As for "heated rhetoric," we've been told over and over again that if we don't expand protections and kill of technologies, "the creative industries will die," despite no evidence to support that. Technologies which have helped to expand the industry, to create new ways to create, to promote, to distribute and to monetize were seen as the enemy because the powers-that-be did not control them. This is why the VCR was called "the Boston strangler of the movie industry" by the MPAA's Jack Valenti. I'm sorry, but the idea that those of us skeptical of today's copyright laws are the ones redefining the language or history is simply a laughably false claim.
But the really disturbing part is the next line. The claim that the public speaking out, such as via petitions or through various actions in which they contact politicians, should be ignored because it has "no place in policy discussions" is really just downright insulting. We know that, in the wake of SOPA, the copyright lobby has spent plenty of effort pretending that the public really didn't speak out, or that, if they did, it was only because they were stupid and deluded. But that should be seen for what it rightfully is: an insulting way of dismissing the public's interest in a law that is for the public's benefit.

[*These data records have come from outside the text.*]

Lemma first_unclosed_spec text p fuel from :
  single_lt p = true → String.length text - from < fuel →
  match first_unclosed fuel (to_ascii_lowercase text) (find_code_regions text) p from with
  | Some pos => unclosed_at text p pos ∧ ∀ pos', from ≤ pos' → unclosed_at text p pos' → pos ≤ pos'
  | None => ∀ pos', from ≤ pos' → ¬ unclosed_at text p pos'
  end.
Proof.
  intros Hp. assert (0 < String.length p) as Hlen by (destruct p; [done|simpl; lia]). revert from.
  set (lower := to_ascii_lowercase text). assert (String.length lower = String.length text) as Hl by apply to_ascii_lowercase_length.
  induction fuel as [|fuel IH]; intros from Hf; [lia|]. cbn [first_unclosed].
  destruct (str_find (str_drop from lower) p) as [off|] eqn:Eo.
  2:{ intros pos' Hpos (H1 & _). apply str_find_none, not_true_iff_false in Eo. apply Eo. apply contains_spec.
      apply starts_with_spec in H1 as [r H1]. exists (slice lower from pos'), r.
      rewrite <-H1. fold lower. apply slice_from; [done|].
      destruct (decide (pos' ≤ String.length lower)); [done|]. exfalso. fold lower in H1.
      apply (f_equal String.length) in H1. rewrite str_length_drop, str_length_app in H1. lia. }
  pose proof (str_find_starts _ _ _ Eo) as [Hs Hb]. rewrite str_drop_drop, str_length_drop in *. cbv zeta.
  assert (∀ pos', from ≤ pos' → starts_with (str_drop pos' lower) p = true → from + off ≤ pos') as Hfirst.
  { intros pos' Hpos Hp'. apply (str_find_first _ _ _ (pos' - from)) in Eo; [lia|].
    rewrite str_drop_drop. by replace (from + (pos' - from)) with pos' by lia. }
  assert (∀ next, (∀ pos', from + off ≤ pos' → starts_with (str_drop pos' lower) p = true → pos' < next → ¬ unclosed_at text p pos') →
    ∀ pos', from ≤ pos' → unclosed_at text p pos' → next ≤ pos') as Hskip.
  { intros next Hnext pos' Hpos Hu. destruct (decide (next ≤ pos')); [done|]. exfalso. destruct (Hu) as (Hu1 & _).
    apply (Hnext pos'); [by apply Hfirst|done|lia|done]. }
  assert (∀ next, String.length text - next < fuel →
    (∀ pos', from ≤ pos' → unclosed_at text p pos' → next ≤ pos') →
    match first_unclosed fuel lower (find_code_regions text) p next with
    | Some pos => unclosed_at text p pos ∧ ∀ pos', from ≤ pos' → unclosed_at text p pos' → pos ≤ pos'
    | None => ∀ pos', from ≤ pos' → ¬ unclosed_at text p pos'
    end) as Hgo.
  { intros next Hn Hnext. specialize (IH next Hn). destruct (first_unclosed _ _ _ _ next) as [pos|].
    - destruct IH as [H1 H2]. split; [done|]. eauto.
    - intros pos' Hpos Hu. by apply (IH pos'); [apply Hnext|]. }
  destruct (is_inside_code (from + off) (find_code_regions text)) eqn:Ec.
  { apply Hgo; [lia|]. apply Hskip. intros pos' H1 H2 H3 (_ & Hu & _). assert (pos' = from + off) as -> by lia. congruence. }
  destruct (closing_tag_for p) as [close|] eqn:Ecl; simpl.
  2:{ split; [|intros; apply Hfirst; [done|]; by destruct H0]. split_and!; [done|done|]. congruence. }
  destruct (contains _ close) eqn:Econt.
  - apply Hgo; [lia|]. apply Hskip. intros pos' H1 H2 H3 (_ & _ & Hu). specialize (Hu close Ecl). fold lower in Hu.
    destruct (decide (pos' = from + off)) as [->|Hne]; [congruence|].
    pose proof (occurrences_apart lower p (from + off) pos' Hp Hs H2 ltac:(lia)). lia.
  - split; [|intros pos' Hpos (Hu & _); by apply Hfirst]. split_and!; [done|done|]. intros c. rewrite Ecl. by intros [= <-].
Qed.

(** Truncation cuts at the first unclosed tool tag.  Either no tool tag outside code is
    left unclosed, and the text is unchanged; or what is kept is the text before the
    first of them, of whatever kind. *)
Theorem truncation_exact text :
  (truncate_at_tool_tags text = text ∧ ∀ p pos, p ∈ TOOL_TAG_PATTERNS → ¬ unclosed_at text p pos) ∨
  (∃ p pos, p ∈ TOOL_TAG_PATTERNS ∧ unclosed_at text p pos ∧ truncate_at_tool_tags text = str_take pos text ∧
     ∀ p' pos', p' ∈ TOOL_TAG_PATTERNS → unclosed_at text p' pos' → pos ≤ pos').
Proof.
  unfold truncate_at_tool_tags. cbv zeta. set (f := λ p, first_unclosed _ _ _ p 0).
  assert (∀ p, p ∈ TOOL_TAG_PATTERNS → match f p with
    | Some pos => unclosed_at text p pos ∧ ∀ pos', unclosed_at text p pos' → pos ≤ pos'
    | None => ∀ pos', ¬ unclosed_at text p pos'
    end) as Hf.
  { intros p Hp. assert (single_lt p = true) as Hs by (revert p Hp; apply Forall_forall, (bool_decide_unpack _); vm_compute; exact I).
    pose proof (first_unclosed_spec text p (S (String.length text)) 0 Hs ltac:(lia)) as H. unfold f.
    destruct (first_unclosed _ _ _ p 0); [split; [apply H|intros; apply H; [lia|done]]|intros; apply H; lia]. }
  assert (∀ l, match min_option l with
    | Some x => x ∈ l ∧ ∀ y, y ∈ l → x ≤ y
    | None => l = []
    end) as Hmin.
  { intros [|x l]; simpl; [done|]. revert x. induction l as [|y l IH]; intros x; simpl; [set_solver by lia|].
    destruct (IH (min x y)) as [H1 H2]. split.
    - apply elem_of_cons in H1 as [-> |H1]; [|by do 2 right]. destruct (Nat.min_dec x y) as [-> | ->]; [left|right; left].
    - intros z Hz. assert (foldl min (min x y) l ≤ min x y) by (apply H2; left).
      apply elem_of_cons in Hz as [-> |[-> |Hz]%elem_of_cons]; [lia..|]. apply H2. by right. }
  specialize (Hmin (omap f TOOL_TAG_PATTERNS)). destruct (min_option _) as [pos|].
  - right. destruct Hmin as [H1 H2]. apply list_elem_of_omap in H1 as (p & Hp & Ep). pose proof (Hf p Hp) as Hfp. rewrite Ep in Hfp.
    exists p, pos. split_and!; [done|apply Hfp|done|]. intros p' pos' Hp' Hu. pose proof (Hf p' Hp') as Hfp'.
    destruct (f p') as [q|] eqn:Eq; [|by destruct (Hfp' pos')]. transitivity q; [|by apply Hfp'].
    apply H2, list_elem_of_omap. by exists p'.
  - left. split; [done|]. intros p pos Hp. specialize (Hf p Hp). destruct (f p) as [q|] eqn:Eq; [|done].
    assert (q ∈ omap f TOOL_TAG_PATTERNS) as Hq by (apply list_elem_of_omap; by exists p). rewrite Hmin in Hq. set_solver.
Qed.
End TruncationProofs.

(** ** Tool calls of a reply *)

Section RecoveryProofs.
Context {J : SerdeJson}.

(** Calls that were read from the text: numbered from zero, each of a known tool. *)
Definition recovered_calls (names : gset string) (calls : list ToolCall) : Prop :=
  ∀ i c, calls !! i = Some c → tc_id c = "recovered_" +:+ pretty i ∧ tc_name c ∈ names.

Lemma push_recovered_ok names calls name arguments :
  recovered_calls names calls → name ∈ names → recovered_calls names (push_recovered_call calls name arguments).
Proof.
  intros H Hn i c Hi. unfold push_recovered_call in Hi. apply lookup_app_Some in Hi as [Hi|[Hle Hi]]; [by apply H|].
  apply list_lookup_singleton_Some in Hi as [Hi <-]. simpl. by replace i with (length calls) by lia.
Qed.

Lemma recover_inner_ok inner names calls : recovered_calls names calls → recovered_calls names (recover_inner inner names calls).
Proof.
  intros H. unfold recover_inner. case_bool_decide; [done|]. destruct (parse_json_tool_call inner names) as [[name arguments]|] eqn:E.
  - apply push_recovered_ok; [done|]. unfold parse_json_tool_call in E. apply bind_Some in E as (v & _ & E).
    apply bind_Some in E as (n & _ & E). case_decide; [|done]. by injection E as <- _.
  - cbv zeta. case_decide; [by apply push_recovered_ok|done].
Qed.

Lemma recover_tagged_ok fuel s tags names calls :
  recovered_calls names calls → recovered_calls names (recover_tagged_loop fuel s tags names calls).
Proof.
  revert s calls. induction fuel as [|fuel IH]; intros s calls H; [done|]. cbn [recover_tagged_loop]. cbv zeta.
  repeat (case_match; [|done]). by apply IH, recover_inner_ok.
Qed.

Lemma recover_bracket_ok fuel s names calls :
  recovered_calls names calls → recovered_calls names (recover_bracket_loop fuel s names calls).
Proof.
  revert s calls. induction fuel as [|fuel IH]; intros s calls H; [done|]. cbn [recover_bracket_loop]. cbv zeta.
  destruct (str_find s _); [|done]. destruct (str_find _ "`"); [|done]. case_decide as Hn; [|by apply IH].
  destruct (parse_bracket_arguments _) as [[? ?]|]; by apply IH, push_recovered_ok.
Qed.

Lemma recover_ok content available :
  recovered_calls (list_to_set (td_name <$> available)) (recover_tool_calls_from_content content available).
Proof.
  unfold recover_tool_calls_from_content. cbv zeta. apply recover_bracket_ok. unfold TAG_PAIRS. cbn [foldl].
  by repeat apply recover_tagged_ok.
Qed.

(** The identifiers of recovered calls differ. *)
Lemma recovered_ids_distinct names calls : recovered_calls names calls → NoDup (tc_id <$> calls).
Proof.
  intros H. apply NoDup_alt. intros i j x Hi Hj. apply list_lookup_fmap_Some in Hi as (c & -> & Hc), Hj as (d & Hd & Hd').
  apply H in Hc as [Hc _]. apply H in Hd' as [Hd' _]. rewrite Hc, Hd' in Hd. apply str_app_inj_l in Hd; [|done].
  destruct Hd as [_ Hd]. by apply (inj pretty) in Hd.
Qed.
End RecoveryProofs.

Section Gate.
Context {J : SerdeJson} {D : RustDecimal} {RE : RegexEngine} {RC : RegexCaptures}.
Context {P : Type} `{!LlmProvider P}.

(** A text fit to be shown. *)
Definition spoken (t : string) : Prop := trim t ≠ "" ∧ contains t three_newlines = false.

Lemma cleaned_or_fallback_spoken content : spoken (cleaned_or_fallback content).
Proof.
  unfold cleaned_or_fallback. cbv zeta. case_bool_decide as H; [split; vm_compute; done|].
  split; [done|]. apply collapse_newlines_done.
Qed.

Definition recovered_reply (context : ReasoningContext) (calls : list ToolCall) (text : option string) : Prop :=
  recovered_calls (list_to_set (td_name <$> available_tools context)) calls ∧ NoDup (tc_id <$> calls) ∧ text ≠ Some "".

End Gate.

(** ** Examples *)

Section Examples.
#[local] Existing Instance literal_regex.
#[local] Existing Instance json_lite.

Definition no_groups : RegexCaptures := {| first_group _ _ := None |}.
#[local] Existing Instance no_groups.

(** A tool tag is taken out of the text; one that is left open ends it. *)
Lemma cleaning_example :
  cleaned_text "Done <tool_call>list</tool_call>, bye" = "Done , bye" ∧ cleaned_text "Let me see <tool_call>list" = "Let me see".
Proof. by vm_compute. Qed.

(** A tag with a space and no end, which is left alone by the truncation because it is
    inside code: the text before it is repeated. *)
Lemma unended_tag_repeats : cleaned_text "Use `<tool_call ` now" = "Use `Use `<tool_call ` now".
Proof. by vm_compute. Qed.

(** Taking out a tag may put another one together. *)
Lemma tag_put_together : cleaned_text "Done <tool_<tool_call></tool_call>call>x" = "Done <tool_call>x".
Proof. by vm_compute. Qed.

Definition example_tool (name : string) : ToolDefinition :=
  {| td_name := name; td_description := ""; td_parameters := JNull |}.

Definition two_calls : string :=
  "[Called tool `a` with arguments: 1]" +:+ newline +:+ "[Called tool `b` with arguments: 2]".

(** The arguments of the first of two calls in brackets extend to the last bracket of
    the text, and the second call is lost. *)
Lemma second_bracket_call_lost :
  (λ c, (tc_name c, json_to_string (tc_arguments c))) <$> recover_tool_calls_from_content two_calls [example_tool "a"; example_tool "b"]
  = [("a", "1]" +:+ newline +:+ "[Called tool `b` with arguments: 2")].
Proof. by vm_compute. Qed.
End Examples.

The copyright lobby is scared to death that the public might actually speak up on its own behalf, because that would ruin the scam it's been running for quite some time.
In another piece by the same Copyright Alliance group, in response to the good ruling in the Kirtsaeng case, the alliance lashes out at public interest groups Public Knowledge and others for supposedly deluding the public:
Supporters of Kirtsaeng, including companies like eBay and groups such as Public Knowledge, have played an aggressive role in warping the public's understanding of the anti-arbitrage provisions of the Copyright Act and the benefits of market differentiation. Behind the veil of the Owners Rights Initiative, they perpetuated a series of falsehoods; these sweeping generalizations mischaracterize the impact of Kirtsaeng, generally attempting to recast a case limited in scope as an issue that will concern all individual resellers of goods.The entire article is full of "redefinition" and "revising of history" -- to the ridiculous point of suggesting that the US hasn't recognized first sale rights on foreign goods for decades (a laughably false claim). But in the paragraph quoted here, you see its true contempt for the public. Apparently the public is simply too stupid to understand copyright law and is easily led astray by groups like Public Knowledge.
Taken together, you see both the fear and outright contempt that the copyright lobby has for the public. To them, the public are interfering with "the industry's rights" and are apparently stupid, gross and easily led astray and into mob behavior. I'm guessing that some of this is just PTSD following the lobbyists getting their clocks cleaned in the SOPA fight -- through cognitive dissonance, they've determined the only plausible explanation is that the public was duped.
But some of us believe that copyright law is supposed to be used in the public interest, and if that's the case, we should recognize that the public is the stakeholder who matters. To claim they should "have no place in policy discussions" isn't just wrong, but it's insulting. We should be welcoming the public into these discussions as much as possible -- not just because they are the key stakeholders here, but (more importantly) because if the Copyright Alliance actually wants a law the public respects, it might want to try including them in the process this time around. That its kneejerk reaction is to insult, demean and exclude the public gives a pretty clear indication where they would like this debate to go.